Offene Fragen nach 25 Jahren Der rätselhafte Tod eines Politikerpaares
19.10.2017, 09:28 Uhr
Petra Kelly und Gert Bastian gehörten zur ersten Grünen-Fraktion im Bundestag
(Foto: picture-alliance/ dpa)
Vor 25 Jahren werden die Leichen der früheren Grünen-Abgeordneten Gert Bastian und Petra Kelly gefunden. Für die Ermittler ist schnell klar: Bastian hat sich und seine Lebensgefährtin getötet. Dennoch gibt es bis heute viele unbeantwortete Fragen.
Sie waren Ikonen der Friedensbewegung, doch ein friedlicher Tod war ihnen nicht beschieden: Petra Kelly und Gert Bastian waren wochenlang nicht mehr gesehen worden, als eine Nachbarin am 19. Oktober 1992 abends im Bonner Reihenhaus der Grünen-Politiker nach dem Rechten schaut. Sie findet die Leiche des 69-jährigen Bastian vor der Schlafzimmertür, die 44-jährige Kelly liegt tot im Bett.
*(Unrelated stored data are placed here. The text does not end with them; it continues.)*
(** Modelled from the spec: [Multisort::sort] (sirf/common/multisort.h) is
    not among the sources.  Per the spec the sort is "a single
    combined-tuple stable sort": [index[i]] is the position of the tuple
    that is i-th in ascending lexicographic order, ties keeping their
    order. *)
Module Multisort.
Definition less (a b : array3 Float32.float) : bool :=
    if Float32.ltb a.1.1 b.1.1 then true
    else if Float32.gtb a.1.1 b.1.1 then false
    else if Float32.ltb a.1.2 b.1.2 then true
    else if Float32.gtb a.1.2 b.1.2 then false
    else Float32.ltb a.2 b.2.

Definition sort (vt : list (array3 Float32.float)) : list nat :=
    stable_sort (fun i j => match vt !! i, vt !! j with
                            | Some a, Some b => less a b
                            | _, _ => false
                            end)
                (seq 0 (length vt)).
End Multisort.

(** ** GadgetronImageData, with the storage of GadgetronImagesVector *)

Module GadgetronImagesVector.
Record t : Type := mk {
    sorted_ : bool;
    index_ : list nat;
    acqs_info_ : AcquisitionsInfo;
    images_ : list ImageWrap.t;
    geom_info_ : option VoxelisedGeometricalInfo3D }.
(** * Vital-statistics export (packages/metrics/src/scripts/VSExportGenerator.ts)

    A shallow embedding of the export script: the FHIR documents it reads,
    the document-store queries, the resolvers that assemble a
    [Partial<IFullComposition>], the two row builders, the CSV headers and
    the month-window loop of [startScript].

    Conventions of the embedding.
    - An optional property ([x?: T], or a value that may be [undefined]) is an
      [option]; an array is a [list].
    - A computation that may throw a [TypeError] (reading a property of
      [undefined], as [xs?.[0].p] does on an empty array) lives in the
      error monad [Js]: [None] is the thrown exception.
    - The [await]ed store calls are functions of an explicit [Store] value.
    - A row handed to the CSV writer is a JavaScript object: an ordered list
      of key/value pairs. *)

From Stdlib Require Import ZArith List String Ascii Bool Lia.
Import ListNotations.

Open Scope string_scope.
Open Scope Z_scope.

(** ** JavaScript helpers *)

Module JS.

(** A computation that either returns or throws. *)
Definition Js (A : Type) : Type := option A.

Definition ret {A} (a : A) : Js A := Some a.
Definition throw {A} : Js A := None.
Definition bind {A B} (m : Js A) (k : A -> Js B) : Js B :=
  match m with
  | Some a => k a
  | None => None
  end.

(** [a ?? d] *)
Definition nullish {A} (a : option A) (d : A) : A :=
  match a with
  | Some x => x
  | None => d
  end.

(** [String(v)] and the interpolation of an optional string in a template. *)
Definition toStr (v : option string) : string := nullish v "undefined".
Wenige Stunden später sind die Ermittler sicher: Bastian erschoss seine Lebensgefährtin und danach sich selbst. Doch auch 25 Jahre später wirft die Tragödie um die Grünen-Mitbegründerin Kelly und den Ex-Bundeswehrgeneral Bastian noch Fragen auf.
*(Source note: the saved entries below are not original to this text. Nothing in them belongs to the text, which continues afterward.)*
(** * soloq-tracker: snapshot synchronisation and milestone detection

    A shallow embedding of [api/snapshot.js] (the counter-delta variant
    under [src/api/] and the milestone-detecting variant that precedes it)
    together with the properties of the rank scorer, the fetch planner, the
    reconciler, the milestone detector and the build coordinator.

    JavaScript values are modelled as follows: a number that the code only
    ever uses as an integer is a [Z]; a value that may be [null] or
    [undefined] is an [option]; an object used as a dictionary is a [gmap];
    a Supabase table with a primary key is a [gmap] from the key to the row;
    an append-only table is a [list] of rows, oldest first; a timestamp
    (an ISO string in the code) is the number of milliseconds it denotes.
    [await sleep(DELAY_MS)] changes nothing but the wall clock and is left
    out. *)

From Stdlib Require Import ZArith.
From stdpp Require Import gmap strings list fin_maps sorting.

Local Open Scope string_scope.
Local Open Scope Z_scope.

(** ** The rank scorer *)

Module Scorer.

(** [const TIER_ORDER = { IRON:0, ..., CHALLENGER:9 }], in key order. *)
Definition TIER_ORDER_entries : list (string * Z) :=
  [("IRON", 0); ("BRONZE", 1); ("SILVER", 2); ("GOLD", 3); ("PLATINUM", 4);
   ("EMERALD", 5); ("DIAMOND", 6); ("MASTER", 7); ("GRANDMASTER", 8);
   ("CHALLENGER", 9)].

Definition TIER_ORDER : gmap string Z := list_to_map TIER_ORDER_entries.

(** [const RANK_ORDER = { IV:0, III:1, II:2, I:3 }], in key order. *)
Definition RANK_ORDER_entries : list (string * Z) :=
  [("IV", 0); ("III", 1); ("II", 2); ("I", 3)].

Definition RANK_ORDER : gmap string Z := list_to_map RANK_ORDER_entries.

(** [TIER_ORDER[tier] ?? -1]: a name that is not a key reads as
    [undefined] and falls back to [-1].  This is the lookup of the table;
    under the names of [inheritedNames] (below) a plain object answers
    with a member of [Object.prototype], and they are outside the model. *)
Definition tierIndex (tier : string) : Z := default (-1) (TIER_ORDER !! tier).

(** [RANK_ORDER[rank] ?? 0]: [rank] may be [null] (the top tiers carry no
    division); [null] and every other non-key fall back to [0]. *)
Definition rankIndex (rank : option string) : Z :=
  default 0 (rank ≫= (RANK_ORDER !!.)).

(** JavaScript truthiness of a string-or-null: [null] and [""] are falsy. *)
Definition truthy (s : option string) : bool :=
  match s with
  | None => false
  | Some t => negb (bool_decide (t = ""))
  end.

(** [function rankScore(tier, rank, lp)].  [lp] is an integer, on which
    [lp || 0] is the identity ([0 || 0] is [0]).  The sum is that of the
    integers, which is the sum of the code while it stays within the safe
    integers ([safePoints], below). *)
Definition rankScore (tier rank : option string) (lp : Z) : Z :=
  match tier with
  | None => -1
  | Some t =>
      if truthy tier
      then tierIndex t * 10000 + rankIndex rank * 1000 + lp
      else -1
  end.

(** The tier is one of the ten names of [TIER_ORDER]. *)
Definition validTier (tier : string) : Prop := is_Some (TIER_ORDER !! tier).

(** The division is [null] or one of the four names of [RANK_ORDER]. *)
Definition validRank (rank : option string) : Prop :=
  match rank with
  | None => True
  | Some r => is_Some (RANK_ORDER !! r)
  end.

(** [Number.MAX_SAFE_INTEGER], [2 ** 53 - 1]: up to it the sums of the
    code, which are sums of doubles, are the sums of the integers. *)
Definition MAX_SAFE_INTEGER : Z := 2 ^ 53 - 1.

(** Points, an integer [>= 0], with which no score leaves the safe
    integers: the weights of a tier and a division add up to at most
    [9 * 10000 + 3 * 1000]. *)
Definition safePoints (lp : Z) : Prop :=
  0 ≤ lp ∧ 9 * 10000 + 3 * 1000 + lp ≤ MAX_SAFE_INTEGER.

(** The names under which every plain object answers with a member of
    [Object.prototype] instead of [undefined].  [tbl[name]] is the lookup
    of the table only for the other names. *)
Definition inheritedNames : list string :=
  ["constructor"; "__defineGetter__"; "__defineSetter__"; "hasOwnProperty";
   "__lookupGetter__"; "__lookupSetter__"; "isPrototypeOf";
   "propertyIsEnumerable"; "toString"; "valueOf"; "__proto__";
   "toLocaleString"].

(** [Object.keys(tbl).find(k => tbl[k] === idx)] *)
Definition keyOf (entries : list (string * Z)) (idx : Z) : option string :=
  fst <$> List.find (λ kv, bool_decide (kv.2 = idx)) entries.

(** [function getTierName(score)].  The template [`${tier} ${rank}`.trim()]
    only ever trims the blank left by an empty [rank]. *)
Definition getTierName (score : Z) : string :=
  if bool_decide (score < 0) then "Unranked"
  else
    let tier := default "?" (keyOf TIER_ORDER_entries (score / 10000)) in
    let rank := default "" (keyOf RANK_ORDER_entries ((score `mod` 10000) / 1000)) in
    if bool_decide (rank = "") then tier else tier +:+ " " +:+ rank.

End Scorer.

(** ** Persisted state and upstream answers *)

Module Data.

(** A row of [players]. *)
Record PlayerRow := mkPlayerRow {
  puuid : string;
  game_name : string;
  tag_line : string;
  profile_icon_id : Z;
  summoner_level : Z;
  tier : option string;
  rank : option string;
  lp : Z;
  wins : Z;
  losses : Z;
  in_game : bool;
  updated_at : Z
}.

(** A row of [rank_history]. *)
Record HistoryRow := mkHistoryRow {
  h_puuid : string;
  h_tier : option string;
  h_rank : option string;
  h_lp : Z;
  h_wins : Z;
  h_losses : Z;
  h_score : Z;
  h_recorded_at : Z
}.

(** One participant's entry in the [data] column of [matches]. *)
Record PartStat := mkPartStat {
  s_win : bool;
  s_champ : string;
  s_k : Z;
  s_d : Z;
  s_a : Z
}.

(** A row of [matches]. *)
Record MatchRow := mkMatchRow {
  m_match_id : string;
  m_fetched_at : Z;
  m_data : gmap string PartStat
}.

(** A row of [player_matches], keyed by [(puuid, match_id)]. *)
Record PlayerMatchRow := mkPlayerMatchRow {
  pm_puuid : string;
  pm_match_id : string;
  pm_win : bool;
  pm_champ : string;
  pm_kills : Z;
  pm_deaths : Z;
  pm_assists : Z;
  pm_played_at : Z
}.

Inductive MilestoneType := promoted | demoted | surpassed.

Inductive MilestoneDetail :=
  | TierChange (from_tier to_tier : string)
  | Scores (actor_score target_score : Z).

(** A row of [milestones]. *)
Record MilestoneRow := mkMilestoneRow {
  ms_type : MilestoneType;
  ms_actor_puuid : string;
  ms_target_puuid : option string;
  ms_detail : MilestoneDetail;
  ms_occurred_at : Z
}.

#[global] Instance MilestoneType_eq_dec : EqDecision MilestoneType.
Proof. solve_decision. Defined.

(** The Supabase database. *)
Record Store := mkStore {
  players : gmap string PlayerRow;
  rank_history : list HistoryRow;
  matches : gmap string MatchRow;
  player_matches : gmap (string * string) PlayerMatchRow;
  milestones : list MilestoneRow
}.


(** What a Supabase query resolves to: [{ data, error }]. *)
Record QueryResult (A : Type) := mkQueryResult {
  data : option A;
  error : bool
}.
Arguments mkQueryResult {A} _ _.
Arguments data {A} _.
Arguments error {A} _.

(** Answers of the Riot API. *)
Record Account := mkAccount {
  acc_puuid : string;
  acc_gameName : string;
  acc_tagLine : string
}.

Record Summoner := mkSummoner {
  profileIconId : Z;
  summonerLevel : Z
}.

Record LeagueEntry := mkLeagueEntry {
  queueType : string;
  le_tier : option string;
  le_rank : option string;
  leaguePoints : option Z;
  le_wins : option Z;
  le_losses : option Z
}.

Record LiveGame := mkLiveGame { gameId : option Z }.

Record Participant := mkParticipant {
  part_puuid : string;
  part_win : bool;
  championName : string;
  kills : Z;
  deaths : Z;
  assists : Z
}.

Record MatchDto := mkMatchDto {
  participants : list Participant;
  gameStartTimestamp : Z
}.

(** The outcome of an awaited call: a value, or a thrown [Error] with its
    message. *)
Inductive Res (A : Type) :=
  | Ok (a : A)
  | Throw (message : string).
Arguments Ok {A} _.
Arguments Throw {A} _.

(** The upstream as it answers during one cycle.  A required call either
    resolves or rejects; the optional live-game call resolves to [null]
    ([None]) on every failure. *)
Record Upstream := mkUpstream {
  account : string → string → Res Account;
  summoner : string → Res Summoner;
  entries : string → Res (list LeagueEntry);
  activeGame : string → option LiveGame;
  matchIds : string → Res (list string);
  matchDetail : string → Res MatchDto
}.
War es eine doppelte Selbsttötung? Oder war Kelly womöglich nicht einverstanden mit dem gemeinsamen Tod? Was war letztlich der Auslöser des Dramas, das erst knapp drei Wochen nach den tödlichen Schüssen entdeckt wurde? Denn schon am 1. Oktober 1992 hatte Bastian späteren Ermittlungen zufolge Kelly mit einer Pistole der Marke Derringer in die Schläfe geschossen und anschließend sich selbst in die Stirn. Beide waren sofort tot, ein Abschiedsbrief wurde nicht gefunden.
Ein ungleiches Paar mit dem gleichen Ziel
Kelly und Bastian waren ein ungleiches Paar - hier die friedensbewegte Politologin, die in Washington und Amsterdam studiert und später bei der EU-Kommission in Brüssel gearbeitet hatte, dort der gelernte Buchbinder, der bei der Bundeswehr zum Kommandeur einer Panzerdivision aufgestiegen war.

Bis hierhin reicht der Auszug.